* Problem requirements: Going from the top of the data below, give again each line through the one containing "Some (Value v)", both ends kept.

* Records supplied:
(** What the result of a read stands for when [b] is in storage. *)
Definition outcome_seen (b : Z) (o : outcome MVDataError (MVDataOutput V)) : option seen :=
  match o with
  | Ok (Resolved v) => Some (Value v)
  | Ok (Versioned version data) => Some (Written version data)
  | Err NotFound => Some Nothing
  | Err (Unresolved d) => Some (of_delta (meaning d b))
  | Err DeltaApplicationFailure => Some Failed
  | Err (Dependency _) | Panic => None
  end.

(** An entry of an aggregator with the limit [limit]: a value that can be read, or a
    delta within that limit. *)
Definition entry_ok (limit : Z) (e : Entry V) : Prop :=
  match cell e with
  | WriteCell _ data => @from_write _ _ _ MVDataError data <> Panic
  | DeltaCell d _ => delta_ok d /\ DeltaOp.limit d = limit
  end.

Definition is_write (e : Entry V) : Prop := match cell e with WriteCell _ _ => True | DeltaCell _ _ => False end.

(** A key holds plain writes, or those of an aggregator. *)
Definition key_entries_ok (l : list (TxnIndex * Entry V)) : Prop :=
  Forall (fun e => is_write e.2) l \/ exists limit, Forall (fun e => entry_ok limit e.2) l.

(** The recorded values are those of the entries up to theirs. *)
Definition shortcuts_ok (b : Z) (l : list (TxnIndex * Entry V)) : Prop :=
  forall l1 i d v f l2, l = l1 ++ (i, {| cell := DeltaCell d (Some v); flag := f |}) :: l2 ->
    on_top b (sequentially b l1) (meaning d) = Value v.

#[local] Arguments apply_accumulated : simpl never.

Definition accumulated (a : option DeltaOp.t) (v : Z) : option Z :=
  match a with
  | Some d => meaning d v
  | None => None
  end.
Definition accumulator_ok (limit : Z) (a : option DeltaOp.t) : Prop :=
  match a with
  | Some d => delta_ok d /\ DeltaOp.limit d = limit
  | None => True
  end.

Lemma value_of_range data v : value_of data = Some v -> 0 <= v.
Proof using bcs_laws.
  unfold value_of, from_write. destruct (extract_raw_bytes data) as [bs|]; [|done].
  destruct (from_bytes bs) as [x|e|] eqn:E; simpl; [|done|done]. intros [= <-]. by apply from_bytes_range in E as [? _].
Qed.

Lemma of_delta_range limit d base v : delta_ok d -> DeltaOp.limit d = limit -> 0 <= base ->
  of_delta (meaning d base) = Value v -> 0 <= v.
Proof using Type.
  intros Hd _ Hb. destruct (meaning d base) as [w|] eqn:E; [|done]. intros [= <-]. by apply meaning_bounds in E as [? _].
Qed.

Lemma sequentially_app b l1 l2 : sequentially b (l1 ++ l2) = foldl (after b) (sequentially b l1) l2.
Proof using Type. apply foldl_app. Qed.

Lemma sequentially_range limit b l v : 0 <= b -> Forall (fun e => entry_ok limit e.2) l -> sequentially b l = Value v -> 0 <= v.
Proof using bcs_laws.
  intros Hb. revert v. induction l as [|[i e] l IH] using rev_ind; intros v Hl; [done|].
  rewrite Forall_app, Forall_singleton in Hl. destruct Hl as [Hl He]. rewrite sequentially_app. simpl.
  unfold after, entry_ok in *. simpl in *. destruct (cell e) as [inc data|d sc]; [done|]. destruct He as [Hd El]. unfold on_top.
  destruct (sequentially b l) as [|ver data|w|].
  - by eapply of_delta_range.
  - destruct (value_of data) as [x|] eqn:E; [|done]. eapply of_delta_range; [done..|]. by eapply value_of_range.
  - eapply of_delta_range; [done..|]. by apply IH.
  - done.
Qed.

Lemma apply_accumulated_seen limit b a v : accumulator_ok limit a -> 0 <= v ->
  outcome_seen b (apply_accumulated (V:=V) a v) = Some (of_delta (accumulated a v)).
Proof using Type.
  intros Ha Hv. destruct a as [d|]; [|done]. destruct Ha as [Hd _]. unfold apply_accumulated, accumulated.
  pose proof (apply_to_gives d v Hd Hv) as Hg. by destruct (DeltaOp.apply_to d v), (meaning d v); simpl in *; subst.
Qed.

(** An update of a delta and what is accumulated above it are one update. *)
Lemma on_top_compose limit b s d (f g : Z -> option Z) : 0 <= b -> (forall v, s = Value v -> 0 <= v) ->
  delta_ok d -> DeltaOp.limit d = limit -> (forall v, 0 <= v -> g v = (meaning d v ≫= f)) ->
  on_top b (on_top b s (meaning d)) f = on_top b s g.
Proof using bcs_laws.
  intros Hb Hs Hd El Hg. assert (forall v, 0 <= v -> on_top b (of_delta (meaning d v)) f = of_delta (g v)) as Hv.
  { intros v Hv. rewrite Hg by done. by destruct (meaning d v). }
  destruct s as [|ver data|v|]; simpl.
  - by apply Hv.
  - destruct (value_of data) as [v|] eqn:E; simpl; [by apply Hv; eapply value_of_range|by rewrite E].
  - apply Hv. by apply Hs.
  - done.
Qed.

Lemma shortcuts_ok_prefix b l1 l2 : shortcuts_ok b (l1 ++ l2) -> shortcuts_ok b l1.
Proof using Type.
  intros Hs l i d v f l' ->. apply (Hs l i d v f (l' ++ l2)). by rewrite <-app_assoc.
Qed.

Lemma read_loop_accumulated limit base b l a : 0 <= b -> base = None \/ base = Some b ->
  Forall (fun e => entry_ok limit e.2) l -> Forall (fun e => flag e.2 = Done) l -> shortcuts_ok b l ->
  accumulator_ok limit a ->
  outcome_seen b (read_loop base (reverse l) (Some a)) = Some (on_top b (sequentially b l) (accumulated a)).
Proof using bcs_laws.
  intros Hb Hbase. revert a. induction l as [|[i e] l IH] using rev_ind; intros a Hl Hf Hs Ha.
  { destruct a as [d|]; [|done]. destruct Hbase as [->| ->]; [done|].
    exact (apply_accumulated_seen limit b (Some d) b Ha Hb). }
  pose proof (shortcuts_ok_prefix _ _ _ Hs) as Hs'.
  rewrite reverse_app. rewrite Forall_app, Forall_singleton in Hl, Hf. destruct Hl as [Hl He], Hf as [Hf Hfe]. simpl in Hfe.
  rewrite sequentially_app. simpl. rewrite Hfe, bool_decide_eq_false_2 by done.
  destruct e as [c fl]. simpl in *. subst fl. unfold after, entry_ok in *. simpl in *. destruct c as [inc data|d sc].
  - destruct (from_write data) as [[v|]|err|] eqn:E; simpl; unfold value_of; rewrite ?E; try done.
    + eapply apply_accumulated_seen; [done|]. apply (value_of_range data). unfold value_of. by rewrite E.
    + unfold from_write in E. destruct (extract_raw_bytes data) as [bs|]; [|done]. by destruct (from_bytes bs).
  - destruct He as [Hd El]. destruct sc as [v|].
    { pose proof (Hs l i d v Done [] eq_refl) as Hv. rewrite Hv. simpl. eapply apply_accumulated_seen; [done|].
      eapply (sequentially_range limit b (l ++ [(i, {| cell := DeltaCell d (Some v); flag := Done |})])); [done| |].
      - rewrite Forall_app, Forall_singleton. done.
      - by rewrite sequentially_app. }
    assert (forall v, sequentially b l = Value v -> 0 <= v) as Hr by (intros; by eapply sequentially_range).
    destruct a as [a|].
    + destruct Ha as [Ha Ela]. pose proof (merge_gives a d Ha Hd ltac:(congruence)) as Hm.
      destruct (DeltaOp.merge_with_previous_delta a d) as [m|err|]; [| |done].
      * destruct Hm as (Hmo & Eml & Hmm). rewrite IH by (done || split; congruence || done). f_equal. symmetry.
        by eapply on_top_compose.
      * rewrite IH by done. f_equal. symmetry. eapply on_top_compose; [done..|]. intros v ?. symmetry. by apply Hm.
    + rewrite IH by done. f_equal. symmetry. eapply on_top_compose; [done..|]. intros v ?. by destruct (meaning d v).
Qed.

* Result:
(** What the result of a read stands for when [b] is in storage. *)
Definition outcome_seen (b : Z) (o : outcome MVDataError (MVDataOutput V)) : option seen :=
  match o with
  | Ok (Resolved v) => Some (Value v)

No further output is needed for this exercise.